Che cosa sono e chi usa questi composti fluorurati - Gli interventi dei ministri Lorenzin e Galletti

Continuano in Veneto le polemiche sulla pfas.jpgpresenza di Pfas, composti fluorurati usati come impermeabilizzanti e antimacchia nell’industria conciaria e tessile. L’associazione ambientalista Greenpeace accusa la società vicentina Miteni, che li produceva fino ad alcuni anni fa; la Miteni replica a Greenpeace; il presidente del Veneto, Luca Zaia, accusa il Governo di non avere fatto nulla; il Governo (i ministri Beatrice Lorenzin della Salute e Gian Luca Galletti dell’Ambiente) accusano Zaia di non aver fatto nulla.

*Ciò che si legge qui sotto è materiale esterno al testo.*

(** ** [profiles] and the signup trigger *)

(** [insert into profiles (user_id, display_name, avatar_url)] by a caller.
    No page sends it; the policy "Users can insert own profile" admits it,
    and the [unique] on [user_id] refuses a second row for a user. *)
Definition profiles_insert (auth_uid : option uuid) (e : env) (user_id : uuid)
    (display_name avatar_url : option string) (db : database) : result database :=
  if decide (profiles_write_policy auth_uid
               (Profile.mk (gen_random_uuid e) user_id display_name avatar_url (now e))) then
    if decide (gen_random_uuid e ∈ Profile.id <$> profiles db) then Err unique_violation
    else if decide (user_id ∈ Profile.user_id <$> profiles db) then Err unique_violation
    else if decide (user_id ∈ AuthUser.id <$> auth_users db) then
      Ok (with_profiles
            (λ t, t ++ [Profile.mk (gen_random_uuid e) user_id display_name avatar_url (now e)]) db)
    else Err foreign_key_violation
  else Err rls_violation.

(** [update profiles set ... where user_id = ..] on the rows the update
    policy shows to the caller. *)
Definition profiles_update (auth_uid : option uuid) (user_id : uuid)
    (set : Profile.t → Profile.t) (db : database) : result database :=
  Ok (with_profiles
        (fmap (λ p, if decide (profiles_write_policy auth_uid p ∧ Profile.user_id p = user_id)
                    then set p else p)) db).

(** [handle_new_user]: [insert into profiles (user_id, display_name) values
    (new.id, new.email)]. The function is [security definer], so no policy
    applies; the primary key, the [unique] on [user_id] and the foreign key
    to [auth.users] do. *)
Definition handle_new_user (new : AuthUser.t) (e : env) (db : database) : result database :=
  if decide (gen_random_uuid e ∈ Profile.id <$> profiles db) then Err unique_violation
  else if decide (AuthUser.id new ∈ Profile.user_id <$> profiles db) then Err unique_violation
  else if decide (AuthUser.id new ∈ AuthUser.id <$> auth_users db) then
    Ok (with_profiles
          (λ t, t ++ [Profile.mk (gen_random_uuid e) (AuthUser.id new) (AuthUser.email new)
                        None (now e)]) db)
  else Err foreign_key_violation.

(** Account creation: the row goes into [auth.users] and the trigger
    [on_auth_user_created] runs [after insert ... for each row] in the same
    transaction, so that a failure of the trigger undoes the insert. *)
Definition auth_users_insert (new : AuthUser.t) (e : env) (db : database) : result database :=
  if decide (AuthUser.id new ∈ AuthUser.id <$> auth_users db) then Err unique_violation
  else handle_new_user new e (with_auth_users (λ t, t ++ [new]) db).

(** Modelled from the spec: the sign-in of the auth provider, which is not
    among the sources (section 4.2: re-authentication of an existing user
    creates no profile). Signing in with an account that exists gives a
    session for it; no row is inserted into [auth.users], so the trigger,
    which runs [after insert on auth.users], does not run. *)
Definition auth_sign_in (id : uuid) (db : database) : option uuid * database :=
  (if decide (id ∈ AuthUser.id <$> auth_users db) then Some id else None, db).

Di che cosa stiamo parlando - Composti fluorurati (perfluoroalchilici) capaci di non far aderire grassi e acqua, gli Pfas sono usati per le superfici antiaderenti, nell’industria conciaria e negli stabilimenti tessili. Sono composti Pop, cioè inquinanti organici persistenti, perché le loro molecole stabili così poco reattive tendono ad accumularsi e non vengono metabolizzate o biodegradate con facilità. Gli Pfas sono presenti nelle acque di tutte le arie ad alta densità di concerie e industrie tessili, come per esempio nel Veneto centrale. In Italia erano prodotti dalla Miteni di Trissino (Vicenza); oggi le industrie conciarie e tessili importano grandi quantità di Pfas da produttori esteri. Si sospetta che possano nuocere alla salute, ma non v’è alcuna prova. Per questo motivo non vi sono nel mondo limiti alla presenza di Pfas, a parte pochi Paesi che si sono dati regole nazionali, e fra questi l’Italia dopo la questione degli Pfas negli acquedotti veneti. Quando il Veneto con una legge regionale ha voluto darsi obiettivi prospettici più stringenti rispetto ai limiti nazionali, il ministero della Salute ha trasformato quegli obiettivi in limiti massimi regionali immediati, i più bassi al mondo. Gli acquedotti veneti hanno condotto investimenti in depurazione delle acque e ora èrogano acqua in regola, ma gli Pfas sono ancora presenti nelle acque libere. Le analisi hanno riscontrato presenza di questi composti nell’organismo di molte persone del Veneto.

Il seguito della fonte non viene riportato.